[Spambayes] progress on POP+VM+ZODB deployment
Guido van Rossum
guido@python.org
Mon Oct 28 17:38:18 2002
> But for the vast majority of people, just knowing that a
> particular email has Bruce-spam-like content would be enough to want
> to filter it into a lower-priority folder, or even directly into
> Trash. At least, I see it as the job of the postmaster to provide a
> flag that could be used like that.
>
> To summarize: I think it's the job of a spam filter (or "flagger")

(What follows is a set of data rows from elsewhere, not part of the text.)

(** * Device-control firmware of the peptide synthesiser (Arduino Opta)

    A shallow embedding of the two controller sketches

      - [integrated_opta_controller.ino]            (serial transport, module [Serial])
      - [integrated_opta_controller_ethernet.ino]   (TCP transport, module [Ethernet])

    The relay and the VICI valve classes are the same in both sketches and
    are embedded once; the Masterflex pump, the device manager, the parser
    and the command handler differ and are embedded per sketch.

    Modelling conventions.

      - C strings are values of [string]: the characters before the
        terminating NUL.  Buffers filled from the bus hold raw bytes and
        are turned into a C string by [cstr].
      - [size_t] quantities are [N]; the one subtraction that can wrap is
        written with [size_sub] (32 bit).
      - The hardware is a record [World] that is threaded through every
        operation by the state monad [M].
      - A polling loop that reads the bus until a deadline is embedded as a
        scan over the bytes [RS485.read()] hands out before that deadline:
        field [rs485_rx] lists, for each coming response window, those
        bytes; when the list is used up the line stays silent.  Bytes a
        reader leaves unread belong to the window and are dropped with it
        (the next transaction drains the receiver).
      - [atof] and the [%f] conversions are not computed; they are the
        fields of a [FloatFormat] that the pump code takes as a parameter.
      - Memory the code reads without having written it (the bytes behind
        a token that [strncpy] copied without a terminator) is a
        parameter of the command handlers, [Stray]; a statement about a
        handler holds for whatever it is.
      - An argument for a [uint8_t] parameter is taken modulo 256
        ([uint8]). *)

From Stdlib Require Import PeanoNat NArith Bool List Lia.
From Stdlib.Strings Require Import Ascii String Byte.
From Stdlib Require Import DecimalString.
Import ListNotations.
Local Open Scope string_scope.
Local Open Scope N_scope.

(* ===================================================================== *)
(** ** C strings and libc                                                 *)
(* ===================================================================== *)

Definition CR : ascii := "013"%char.
Definition LF : ascii := "010"%char.
Definition CRLF : string := String CR (String LF "").

Fixpoint strlen (s : string) : N :=
  match s with
  | "" => 0
  | String _ s' => N.succ (strlen s')
  end.

(** The first [n] characters of [s]: what [strncpy (dst, s, n)] leaves in a
    buffer whose byte [n] is NUL, and what [strncat] appends. *)
Fixpoint take (n : N) (s : string) : string :=
  match s with
  | "" => ""
  | String c s' => if n =? 0 then "" else String c (take (N.pred n) s')
  end.

(** [snprintf (buf, size, fmt, ...)]: the formatted text [s] clipped to
    [size - 1] characters. *)
Definition snprintf (size : N) (s : string) : string := take (size - 1) s.

Definition strncat (dst src : string) (n : N) : string := dst ++ take n src.

(** [strlcat (dst, src, size)]: nothing is appended once [dst] fills
    [size]. *)
Definition strlcat (dst src : string) (size : N) : string :=
  if size <=? strlen dst then dst else dst ++ take (size - strlen dst - 1) src.

(** Subtraction on [size_t]. *)
Definition size_sub (a b : N) : N := (a + 2 ^ 32 - b mod 2 ^ 32) mod 2 ^ 32.

Definition tolower (c : ascii) : ascii :=
  let n := N_of_ascii c in
  if (65 <=? n) && (n <=? 90) then ascii_of_N (n + 32) else c.

(** [strcasecmp (a, b) == 0] *)
Fixpoint strcaseeq (a b : string) : bool :=
  match a, b with
  | "", "" => true
  | String x a', String y b' => Ascii.eqb (tolower x) (tolower y) && strcaseeq a' b'
  | _, _ => false
  end.

(** [strncmp (s, p, strlen p) == 0] *)
Fixpoint has_prefix (p s : string) : bool :=
  match p, s with
  | "", _ => true
  | String x p', String y s' => Ascii.eqb x y && has_prefix p' s'
  | _, _ => false
  end.

(** [strstr (s, p) != NULL] *)
Fixpoint strstr (s p : string) : bool :=
  has_prefix p s ||
  match s with
  | "" => false
  | String _ s' => strstr s' p
  end.

Definition isspace (c : ascii) : bool :=
  let n := N_of_ascii c in (n =? 32) || ((9 <=? n) && (n <=? 13)).

Fixpoint ltrim (s : string) : string :=
  match s with
  | "" => ""
  | String c s' => if isspace c then ltrim s' else s
  end.

Fixpoint rtrim (s : string) : string :=
  match s with
  | "" => ""
  | String c s' =>
      match rtrim s' with
      | "" => if isspace c then "" else String c ""
      | t => String c t
      end
  end.

(** Arduino [String::trim]. *)
Definition trim (s : string) : string := rtrim (ltrim s).

(** Arduino [String::equalsIgnoreCase]. *)
Definition equalsIgnoreCase (a b : string) : bool := strcaseeq a b.

(** The successive results of [strtok (s, ":")], [strtok (NULL, ":")], ...:
    the maximal runs of characters other than [:]; [acc] is the run being
    read. *)
Fixpoint strtok (s acc : string) : list string :=
  match s with
  | "" => match acc with "" => [] | _ => [acc] end
  | String c s' =>
      if Ascii.eqb c ":"
      then match acc with "" => strtok s' "" | _ => acc :: strtok s' "" end
      else strtok s' (acc ++ String c "")
  end.

(** The C string held by a byte buffer: the characters before the first
    NUL. *)
Fixpoint cstr (buf : list byte) : string :=
  match buf with
  | [] => ""
  | b :: buf' => if Byte.eqb b x00 then "" else String (ascii_of_byte b) (cstr buf')
  end.

Definition bytes (s : string) : list byte := list_byte_of_string s.

Definition blen (l : list byte) : N := N.of_nat (List.length l).

(* ===================================================================== *)
(** ** The hardware                                                       *)
(* ===================================================================== *)

Inductive Pin := D0 | D1 | D2 | D3 | LED_D0 | LED_D1 | LED_D2 | LED_D3.

Definition Pin_eqb (p q : Pin) : bool :=
  match p, q with
  | D0, D0 | D1, D1 | D2, D2 | D3, D3
  | LED_D0, LED_D0 | LED_D1, LED_D1 | LED_D2, LED_D2 | LED_D3, LED_D3 => true
  | _, _ => false
  end.

Inductive PinMode := INPUT | OUTPUT.

(** The parameters of the shared RS485 line. *)
Inductive BusConfig :=
| BusClosed                 (* after [RS485.end ()] *)
| Bus9600_8N1               (* [RS485.begin (9600)] *)
| Bus4800_7O1.              (* [RS485.begin (4800, SERIAL_7O1)] *)

Record World := mkWorld {
  rs485_cfg : BusConfig;
  rs485_rx : list (list byte);             (* bytes of the coming response windows *)
  rs485_tx : list (BusConfig * list byte); (* what was written, oldest first *)
  gpio_mode : Pin -> PinMode;
  gpio_level : Pin -> bool;
  serial_out : string;                     (* everything printed on [Serial] *)
  tcp_out : string                         (* everything printed on the TCP client *)
}.

Definition M (A : Type) : Type := World -> A * World.

Definition ret {A} (a : A) : M A := fun w => (a, w).

Definition bind {A B} (c : M A) (k : A -> M B) : M B :=
  fun w => let (a, w') := c w in k a w'.

Declare Scope fw_scope.
Delimit Scope fw_scope with fw.
Notation "x <- c ;; k" := (bind c (fun x => k))
  (at level 61, c at next level, right associativity) : fw_scope.
Notation "' pat <- c ;; k" := (bind c (fun x => match x with pat => k end))
  (at level 61, pat pattern, c at next level, right associativity) : fw_scope.
Notation "c ;; k" := (bind c (fun _ => k))
  (at level 61, right associativity) : fw_scope.
Local Open Scope fw_scope.

Definition pinMode (p : Pin) (m : PinMode) : M unit := fun w =>
  (tt, mkWorld (rs485_cfg w) (rs485_rx w) (rs485_tx w)
         (fun q => if Pin_eqb q p then m else gpio_mode w q)
         (gpio_level w) (serial_out w) (tcp_out w)).

Definition digitalWrite (p : Pin) (v : bool) : M unit := fun w =>
  (tt, mkWorld (rs485_cfg w) (rs485_rx w) (rs485_tx w) (gpio_mode w)
         (fun q => if Pin_eqb q p then v else gpio_level w q)
         (serial_out w) (tcp_out w)).

Definition HIGH : bool := true.
Definition LOW : bool := false.

Definition Serial_print (s : string) : M unit := fun w =>
  (tt, mkWorld (rs485_cfg w) (rs485_rx w) (rs485_tx w) (gpio_mode w)
         (gpio_level w) (serial_out w ++ s) (tcp_out w)).

Definition Serial_println (s : string) : M unit := Serial_print (s ++ CRLF).

Definition client_println (s : string) : M unit := fun w =>
  (tt, mkWorld (rs485_cfg w) (rs485_rx w) (rs485_tx w) (gpio_mode w)
         (gpio_level w) (serial_out w) (tcp_out w ++ s ++ CRLF)).

Definition set_cfg (c : BusConfig) : M unit := fun w =>
  (tt, mkWorld c (rs485_rx w) (rs485_tx w) (gpio_mode w) (gpio_level w)
         (serial_out w) (tcp_out w)).

Definition RS485_end : M unit := set_cfg BusClosed.
Definition RS485_begin (c : BusConfig) : M unit := set_cfg c.

(** Switching the transceiver between receive and transmit, flushing and
    the delays leave no trace in [World]. *)
Definition RS485_receive : M unit := ret tt.
Definition RS485_noReceive : M unit := ret tt.
Definition RS485_beginTransmission : M unit := ret tt.
Definition RS485_endTransmission : M unit := ret tt.
Definition RS485_flush : M unit := ret tt.
Definition delay (ms : N) : M unit := ret tt.
Definition delayMicroseconds (us : N) : M unit := ret tt.

Definition RS485_write (frame : list byte) : M unit := fun w =>
  (tt, mkWorld (rs485_cfg w) (rs485_rx w)
         (rs485_tx w ++ [(rs485_cfg w, frame)])%list
         (gpio_mode w) (gpio_level w) (serial_out w) (tcp_out w)).

(** [while (RS485.available ()) (void) RS485.read ();] before a
    transmission: stale bytes are not part of [rs485_rx]. *)
Definition drain : M unit := ret tt.

(** The bytes the receiver hands out during the next response window. *)
Definition rx_window : M (list byte) := fun w =>
  match rs485_rx w with
  | [] => ([], w)
  | r :: rest =>
      (r, mkWorld (rs485_cfg w) rest (rs485_tx w) (gpio_mode w)
            (gpio_level w) (serial_out w) (tcp_out w))
  end.

(* ===================================================================== *)
(** ** Devices                                                            *)
(* ===================================================================== *)

Inductive DeviceType := DEVICE_RELAY | DEVICE_VICI | DEVICE_MASTERFLEX.

Inductive CommandResult := CMD_OK | CMD_ERROR | CMD_DATA.

Definition MAX_DEVICES : nat := 16.

(** An argument passed for a [uint8_t] parameter arrives modulo 256. *)
Definition uint8 (n : N) : N := n mod 256.

(** [char id[12]] filled by [strncpy (id, deviceId, sizeof (id) - 1)]. *)
Definition copy_id (deviceId : string) : string := take 11 deviceId.

(* --------------------------------------------------------------------- *)
(** *** Relay                                                             *)
(* --------------------------------------------------------------------- *)

Record RelayDevice := mkRelay {
  relay_id : string;
  relay_enabled : bool;
  pin : Pin;
  ledPin : Pin;
  state : bool
}.

Module Relay.

Definition new (deviceId : string) (relayNum : N) : RelayDevice :=
  let '(p, l) :=
    match uint8 relayNum with
    | 1 => (D0, LED_D0)
    | 2 => (D1, LED_D1)
    | 3 => (D2, LED_D2)
    | 4 => (D3, LED_D3)
    | _ => (D0, LED_D0)
    end in
  mkRelay (copy_id deviceId) false p l false.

> to identify those messages univerally accepted as being spam --
> whether or not any one person likes that kind of mail. And although
> for any given spam there is _somebody_ on Earth who would want to
> read it, it would be up to them to set up their client-app filter
> rules to work how they want them to -- even if that includes running
> a local installation of SpamBayes to do personalized
> (high-resolution) filtering.
That would be a laudable goal, but the techniques pursued here don't
work like that. They can only do a good job if you train them on
*both* spam and non-spam. That's how the math of a Bayesian
classifier works, alas. Someone can probably prove that you can't
reduce the false positives more without knowing what *your* non-spam
looks like. It sounds like SpamAssassin might be your best bet if you
don't want to train on your non-spam (and even SpamAssassin requires
an elaborate "whitelist" setup to avoid flagging the most flagrant
spammish-looking non-spam).
--Guido van Rossum (home page: http://www.python.org/~guido/)